Continua l’assurda crociata contro il cosiddetto gender, da parte della Lega. È successo a Rivoli, in provincia di Torino, dove il consiglio comunale ha presentato una mozione per vigilare sull’insegnamento nelle scuole elementari. Il provvedimento, apprendiamo, è contro l’«educazione gender che in alcune scuole italiane si è insinuata nei programmi didattici». Per tale ragione, l’amministrazione chiede di vigilare su programmi scolastici e attività in aula.
«Questa giunta» riporta ancora la mozione «ritiene inaccettabili i principi sostenuti dalla cultura gender». Per tale motivo, sia dirigenti sia insegnanti dovranno condividere «qualsiasi insegnamento riguardante l’educazione sessuale» con le famiglie «attraverso una preventiva e dettagliata relazione scritta sugli argomenti che si intendono trattare con gli alunni». Un principio che viola, di fatto, non solo la libertà di insegnamento, ma anche la stessa autonomia scolastica. Si apre, infatti, un pericoloso precedente. Quello di una cultura politica censoria e autoritaria, che ricorda le peggiori democrature europee, come Ungheria e Polonia.
La mozione mette nel mirino, dunque, i provvedimenti contro il bullismo, contro le discriminazioni, per l’educazione di genere e – più genericamente – per l’educazione al rispetto di tutte le diversità. Provvedimenti bollati, in certe latitudini politiche, con la pseudo-categoria del “gender”, vero e proprio spettro terminologico con cui si spaventano le famiglie, presagendo vere e proprie catastrofi a danno della psiche dei più piccoli: «Sono temi fondamentali» si legge ancora, «ma non devono mai mettere in discussione l’incontrovertibile identità biologica che la natura ha assegnato ad ogni individuo». In che modo, tuttavia, non è dato saperlo.

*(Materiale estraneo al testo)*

(** [genCompatibleRegTypes] for a program of type [e], a call of [h] and its
    argument [arg]. *)
Definition genCompatibleRegTypes (st : Store) (e : BpfProgTypeEnum) (h : BpfHelper) (arg : nat) :
    res (Store * Slice * string) :=
  match h_Args h !! arg with
  | None => Panic
  | Some argType =>
      match assoc argType compatibleRegType with
      | None => Ret (st, mkSlice None 0, argBtfId h argType)
      | Some a =>
          let arr := st a in
          let n := length (initArray a) in
          let loop1 :=
            if isUninit argType
            then rangeRemove (λ t, negb (CheckAccess t e h true)) n 0 arr n
            else Ret (arr, n) in
          match loop1 with
          | Ret (arr, n) =>
              let loop2 :=
                if checkPktAccess e h false then Ret (arr, n)
                else rangeRemove isPacketReg n 0 arr n in
              match loop2 with
              | Ret (arr, n) => Ret (setArray st a arr, mkSlice (Some a) n, argBtfId h argType)
              | Panic => Panic
              | NoFuel => NoFuel
              end
          | Panic => Panic
          | NoFuel => NoFuel
          end
      end
  end.

(** The stores that calls of [genCompatibleRegTypes] can lead to. *)
Inductive storeReachable : Store → Prop :=
  | store_init : storeReachable initArray
  | store_step st e h arg st' s b :
      storeReachable st → genCompatibleRegTypes st e h arg = Ret (st', s, b) → storeReachable st'.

Il provvedimento è stato votato dalla Lega e da Forza Italia e ha però suscitato la viva protesta, e non solo dentro le associazioni Lgbt+. «È inaccettabile che un’istituzione promuova false informazioni che generano pesanti discriminazioni verso le cittadine e cittadini» è la dichiarazione di Serena Graneri, presidente di Arcigay Torino. «Chiediamo» continua «che la mozione venga ritirata e che sia promosso in tutte le scuole del Comune di Rivoli un progetto di educazione alle differenze, a cui offriamo il nostro supporto nella realizzazione». Graneri continua ricordando la necessità dell’approvazione, in tempi quanto più urgenti, della legge Zan.

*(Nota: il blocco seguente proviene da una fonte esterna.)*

(* ===== verification/BpfNewMap.v ===== *)
(** * Correctness of map generation

    The maps that [NewMap] of [prog/brf_legacy.go] adds to a program, the structs
    it reuses, and the maps a helper may be given. *)

From stdpp Require Import base numbers strings pretty list.
From S2P Require Import Prelude BpfTypes BpfMaps.

Local Open Scope string_scope.
Local Open Scope list_scope.
Local Open Scope Z_scope.

(** ** Correctness of a generator

    [ensures tot m Q]: from every random stream [m] does not panic, its result
    satisfies [Q], and if [tot] is set it has one. *)
Definition ensures (tot : bool) {A} (m : Gen A) (Q : A → Prop) : Prop :=
  ∀ r, match m r with
       | Ret (a, _) => Q a
       | Panic => False
       | NoFuel => tot = false
       end.

(** The size limits of a map type, for a key or value that may be absent. *)
Definition sizeWithin (sc : list Z) (o : option StructDef) : Prop :=
  match o with
  | Some sd => lim sc 0 ≤ sd_Size sd ≤ lim sc 1
  | None => lim sc 0 = 0
  end.

(** A map of a program: its type is in the table, key and value have a size the
    type allows, and its flags are ones the type allows, each once. *)
Definition mapOK (m : BpfMap) : Prop :=
  ∃ mt, mt ∈ bpfMapTypes ∧ m_Type m = mt_Name mt ∧
    sizeWithin (mt_KeySize mt) (m_Key m) ∧ sizeWithin (mt_ValSize mt) (m_Val m) ∧
    NoDup (m_Flags m) ∧ (∀ f, f ∈ m_Flags m → f ∈ concat (mt_ManFlags mt ++ mt_OptFlags mt)).

(** The structs of a program add up to their size, and its maps are in order and
    named after their place; the first map is the scratch map, and the inner map
    of a map of maps comes before it. *)
Record progOK (p : MapProg) : Prop := {
  ok_structs : Forall (λ sd, 0 < sd_Size sd ∧ sumSizes (sd_FieldTypes sd) = sd_Size sd) (p_Structs p);
  ok_maps : Forall mapOK (p_Maps p);
  ok_names : ∀ i m, p_Maps p !! i = Some m → (1 ≤ i)%nat → m_Name m = "map_" +:+ pretty i;
  ok_inner : ∀ i m j, p_Maps p !! i = Some m → m_InnerMap m = Some j → (j < i)%nat;
}.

Ma, si diceva, non solo il mondo arcobaleno è in rivolta. Anche il mondo della scuola bolla il provvedimento come fuori da ogni realtà didattica. Contro la mozione sono state raccolte centinaia di firme da parte di insegnanti e famiglie, «in calce a un documento inviato al sindaco Tragaioli ricordando che “il medioevo è superato” e ricordando che esiste l’autonomia scolastica» riporta Repubblica.it. «È grave» riporta la lettera di protesta «che un partito del Consiglio comunale, intenda vegliare sull’operato della scuola, negando le differenze e pretendendo che la scuola si adegui ai loro principi di discriminazione, non accettando altra identità di genere e di orientamento sessuale se non quello da loro chiaramente espresso in questa mozione».

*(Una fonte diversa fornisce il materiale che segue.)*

(* ===== verification/WorkDir.v ===== *)
(** * Keeping the work directory bounded

    [pruneWorkDir] of [prog/brf.go]: when the generated artifacts in the work
    directory exceed the cap, the oldest are deleted until they fit.  The order
    of artifacts of the same age is up to [sort.Slice], which is not stable, and
    a deletion may fail; both are arguments.  A path is named by its entry in the
    work directory; sizes are summed in 64 bits. *)

From stdpp Require Import base numbers strings list sorting.
From S2P Require Import Prelude.

Local Open Scope string_scope.
Local Open Scope list_scope.
Local Open Scope Z_scope.

(** What [os.ReadDir] returns: [e_info] is the size and the modification time,
    [None] when [Info] fails. *)
Record DirEntry := mkEntry {
  e_isDir : bool;
  e_name : string;
  e_info : option (Z * Z);
}.

Record artifact := mkArtifact {
  a_path : string;
  a_size : Z;
  a_mtime : Z;
}.

#[global] Instance artifact_eq_dec : EqDecision artifact.
Proof. solve_decision. Defined.

(** The value of an [int64] expression. *)
Definition int64 (z : Z) : Z := (z + 2 ^ 63) `mod` 2 ^ 64 - 2 ^ 63.

(** [int64(4) << 30]. *)
Definition brfWorkDirCapBytes : Z := int64 (Z.shiftl 4 30).

(** [strings.HasSuffix]. *)
Definition hasSuffix (s p : string) : bool :=
  bool_decide (String.length p ≤ String.length s)%nat &&
  bool_decide (String.substring (String.length s - String.length p) (String.length p) s = p).

(** The names the sweep may touch. *)
Definition isArtifact (name : string) : bool :=
  (hasPrefix name "prog_" || hasPrefix name "test_prog.") &&
  (hasSuffix name ".c" || hasSuffix name ".o" || hasSuffix name ".gob").

(** The loop over the entries: the artifacts in order and their total size. *)
Fixpoint collect (entries : list DirEntry) (arts : list artifact) (total : Z) : list artifact * Z :=
  match entries with
  | [] => (arts, total)
  | e :: entries =>
      if e_isDir e then collect entries arts total
      else if negb (isArtifact (e_name e)) then collect entries arts total
      else
        match e_info e with
        | None => collect entries arts total
        | Some (size, mtime) =>
            collect entries (arts ++ [mkArtifact (e_name e) size mtime]) (int64 (total + size))
        end
  end.

(** The deletion loop: the artifacts deleted, and whether it stopped on an error. *)
Fixpoint sweep (remove : string → bool) (arts : list artifact) (total : Z) : list artifact * bool :=
  match arts with
  | [] => ([], false)
  | a :: arts =>
      if bool_decide (total ≤ brfWorkDirCapBytes) then ([], false)
      else if negb (remove (a_path a)) then ([], true)
      else
        let '(gone, err) := sweep remove arts (int64 (total - a_size a)) in
        (a :: gone, err)
  end.

(** [arts[i].mtime.Before(arts[j].mtime)] does not hold for [j] before [i]. *)
Definition notAfter (a b : artifact) : Prop := a_mtime a ≤ a_mtime b.

#[global] Instance notAfter_dec a b : Decision (notAfter a b).
Proof. unfold notAfter. apply _. Defined.

#[global] Instance notAfter_trans : Transitive notAfter.
Proof. intros a b c. unfold notAfter. lia. Qed.

#[global] Instance notAfter_total : Total notAfter.
Proof. intros a b. unfold notAfter. lia. Qed.

(** What [sort.Slice] promises. *)
Class SortSlice (sort : list artifact → list artifact) : Prop := {
  sort_perm l : sort l ≡ₚ l;
  sort_sorted l : StronglySorted notAfter (sort l);
}.

Section prune.
Variable sort : list artifact → list artifact.
Variable remove : string → bool.

(** [pruneWorkDir], by what [os.ReadDir] returns ([None] is an error): the
    artifacts deleted, in order, and whether a deletion failed. *)
Definition pruneWorkDir (readDir : option (list DirEntry)) : list artifact * bool :=
  match readDir with
  | None => ([], false)
  | Some entries =>
      let '(arts, total) := collect entries [] 0 in
      if bool_decide (total ≤ brfWorkDirCapBytes) then ([], false)
      else sweep remove (sort arts) total
  end.
End prune.

(** The artifacts of a directory, and their size. *)
Definition entryArtifact (e : DirEntry) : option artifact :=
  if e_isDir e || negb (isArtifact (e_name e)) then None
  else (λ '(size, mtime), mkArtifact (e_name e) size mtime) <$> e_info e.

Definition artifacts (entries : list DirEntry) : list artifact := omap entryArtifact entries.

Fixpoint sizeOf (l : list artifact) : Z :=
  match l with
  | [] => 0
  | a :: l => a_size a + sizeOf l
  end.

(** ** Lemmas *)

Lemma int64_id z : - 2 ^ 63 ≤ z < 2 ^ 63 → int64 z = z.
Proof. intros Hz. unfold int64. rewrite Z.mod_small; lia. Qed.

Lemma sizeOf_app l1 l2 : sizeOf (l1 ++ l2) = sizeOf l1 + sizeOf l2.
Proof. induction l1 as [|a l1 IH]; simpl; [done|]. rewrite IH. lia. Qed.

Lemma sizeOf_perm l1 l2 : l1 ≡ₚ l2 → sizeOf l1 = sizeOf l2.
Proof. induction 1; simpl; lia. Qed.

Lemma sizeOf_nonneg l : Forall (λ a, 0 ≤ a_size a) l → 0 ≤ sizeOf l.
Proof. induction 1; simpl; lia. Qed.

Lemma artifacts_cons e entries :
  artifacts (e :: entries) =
  match entryArtifact e with Some a => a :: artifacts entries | None => artifacts entries end.
Proof. done. Qed.

Lemma collect_cons e entries arts total :
  collect (e :: entries) arts total =
  match entryArtifact e with
  | Some a => collect entries (arts ++ [a]) (int64 (total + a_size a))
  | None => collect entries arts total
  end.
Proof.
  unfold entryArtifact. simpl. destruct (e_isDir e), (isArtifact (e_name e)); try done.
  by destruct (e_info e) as [[size mtime]|].
Qed.

Lemma collect_spec entries arts total :
  Forall (λ a, 0 ≤ a_size a) (artifacts entries) → 0 ≤ total →
  total + sizeOf (artifacts entries) < 2 ^ 63 →
  collect entries arts total = (arts ++ artifacts entries, total + sizeOf (artifacts entries)).
Proof.
  revert arts total. induction entries as [|e entries IH]; intros arts total Hnn H0 Hlt.
  - simpl. by rewrite app_nil_r, Z.add_0_r.
  - rewrite collect_cons. rewrite artifacts_cons in *. destruct (entryArtifact e) as [a|]; [|by apply IH].
    apply Forall_cons in Hnn as [Hs Hnn]. cbn [sizeOf] in *. pose proof (sizeOf_nonneg _ Hnn) as Hr.
    rewrite int64_id by lia. rewrite IH by (done || lia). rewrite <- app_assoc. f_equal. lia.
Qed.

(** The loop deletes the shortest prefix that brings the rest under the cap, or
    stops before that at a deletion that fails. *)
Lemma sweep_spec remove arts :
  Forall (λ a, 0 ≤ a_size a) arts → sizeOf arts < 2 ^ 63 →
  ∃ kept, arts = (sweep remove arts (sizeOf arts)).1 ++ kept ∧
    Forall (λ a, remove (a_path a) = true) (sweep remove arts (sizeOf arts)).1 ∧
    (∀ pre a, (sweep remove arts (sizeOf arts)).1 = pre ++ [a] →
       brfWorkDirCapBytes < sizeOf (a :: kept)) ∧
    if (sweep remove arts (sizeOf arts)).2
    then ∃ a kept', kept = a :: kept' ∧ remove (a_path a) = false ∧ brfWorkDirCapBytes < sizeOf kept
    else sizeOf kept ≤ brfWorkDirCapBytes.
Proof.
  induction arts as [|a arts IH]; intros Hnn Hlt.
  - exists []. split; [done|]. split; [constructor|]. split; [by intros [|]|]. by vm_compute.
  - apply Forall_cons in Hnn as [Ha Hnn]. cbn [sweep sizeOf] in *.
    pose proof (sizeOf_nonneg _ Hnn) as Hr.
    case_bool_decide as Hcap.
    { exists (a :: arts). split; [done|]. split; [constructor|]. by split; [intros [|]|]. }
    destruct (remove (a_path a)) eqn:Erm; cbn [negb].
    2: { exists (a :: arts). split; [done|]. split; [constructor|]. split; [by intros [|]|].
         exists a, arts. split; [done|]. split; [done|]. cbn [sizeOf]. lia. }
    rewrite int64_id by lia. replace (a_size a + sizeOf arts - a_size a) with (sizeOf arts) by lia.
    destruct (IH Hnn ltac:(lia)) as (kept & Hk & Hrm & Hmin & Hend).
    destruct (sweep remove arts (sizeOf arts)) as [gone err]. simpl in *. exists kept.
    split; [by rewrite Hk|]. split; [by constructor|]. split; [|done].
    intros [|x pre] b [= -> Hg]; [|by eapply Hmin]. subst gone. simpl in Hk. subst arts. lia.
Qed.

Lemma collect_fst entries arts total : (collect entries arts total).1 = arts ++ artifacts entries.
Proof.
  revert arts total. induction entries as [|e entries IH]; intros arts total; [by rewrite app_nil_r|].
  rewrite collect_cons, artifacts_cons. destruct (entryArtifact e); rewrite IH; [|done].
  by rewrite <- app_assoc.
Qed.

Lemma sweep_elem remove arts total a : a ∈ (sweep remove arts total).1 → a ∈ arts.
Proof.
  revert total. induction arts as [|b arts IH]; intros total; simpl; [done|].
  case_bool_decide; [by intros ?%not_elem_of_nil|]. destruct (negb _); [by intros ?%not_elem_of_nil|].
  specialize (IH (int64 (total - a_size b))).
  destruct (sweep remove arts _) as [gone err]. simpl in *. rewrite !elem_of_cons. naive_solver.
Qed.

Lemma artifacts_elem entries a :
  a ∈ artifacts entries →
  ∃ e, e ∈ entries ∧ e_isDir e = false ∧ e_name e = a_path a ∧ isArtifact (a_path a) = true.
Proof.
  intros (e & He & Ha)%list_elem_of_omap. exists e. split; [done|]. unfold entryArtifact in Ha.
  destruct (e_isDir e); [done|]. destruct (isArtifact (e_name e)) eqn:En; [|done].
  destruct (e_info e) as [[size mtime]|]; [|done]. simpl in Ha. by injection Ha as <-.
Qed.

#[global] Instance merge_sort_slice : SortSlice (merge_sort notAfter).
Proof. split; [apply merge_sort_Permutation|apply (StronglySorted_merge_sort notAfter)]. Qed.

(** ** Properties *)



(** Only generated artifacts are ever deleted: regular entries of the
    directory with one of the generator's names.  In particular [vmlinux.h] is
    never deleted, and nothing is when the directory cannot be read. *)
Theorem prune_only_artifacts (sort : list artifact → list artifact) (remove : string → bool)
    (readDir : option (list DirEntry)) (a : artifact) :
  SortSlice sort → a ∈ (pruneWorkDir sort remove readDir).1 →
  a_path a ≠ "vmlinux.h" ∧
  ∃ entries e, readDir = Some entries ∧ e ∈ entries ∧ e_isDir e = false ∧
    e_name e = a_path a ∧ isArtifact (a_path a) = true.
Proof.
  intros Hsort Ha. destruct readDir as [entries|]; [|by apply not_elem_of_nil in Ha].
  unfold pruneWorkDir in Ha. pose proof (collect_fst entries [] 0) as Hc.
  destruct (collect entries [] 0) as [arts total]. simpl in Hc. subst arts.
  destruct (bool_decide _); [by apply not_elem_of_nil in Ha|].
  apply sweep_elem in Ha. rewrite sort_perm in Ha.
  apply artifacts_elem in Ha as (e & He & Hd & Hn & Hart).
  split; [by intros Hv; rewrite Hv in Hart|]. by exists entries, e.
Qed.

Lemma prune_only_artifacts_witness :
  a_path (mkArtifact "prog_1.c" (2 ^ 33) 7) ≠ "vmlinux.h" ∧
  ∃ entries e, Some [mkEntry false "prog_1.c" (Some (2 ^ 33, 7))] = Some entries ∧ e ∈ entries ∧
    e_isDir e = false ∧ e_name e = "prog_1.c" ∧ isArtifact "prog_1.c" = true.
Proof.
  apply (prune_only_artifacts (merge_sort notAfter) (λ _, true)
    (Some [mkEntry false "prog_1.c" (Some (2 ^ 33, 7))]) (mkArtifact "prog_1.c" (2 ^ 33) 7)).
  - apply _.
  - apply (bool_decide_unpack _). vm_compute. exact I.
Defined.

Repubblica fa notare che tale mozione rappresenta «un altro infortunio della maggioranza leghista a Rivoli, dove è ancora vivo il ricordo della vicesindaca Laura Adduce, la stessa che invocava “campi di concentramento per i rom”, mentre il 25 aprile scorso prende in giro la canzone-simbolo della Resistenza Bella Ciao, specificando che sentirla cantare “le ha fatto andare per traverso il pranzo” e diffondendo poi il video-selfie sui social». Giusto per conferire al tutto il colore politico più adeguato. E no, non è (solo) il verde.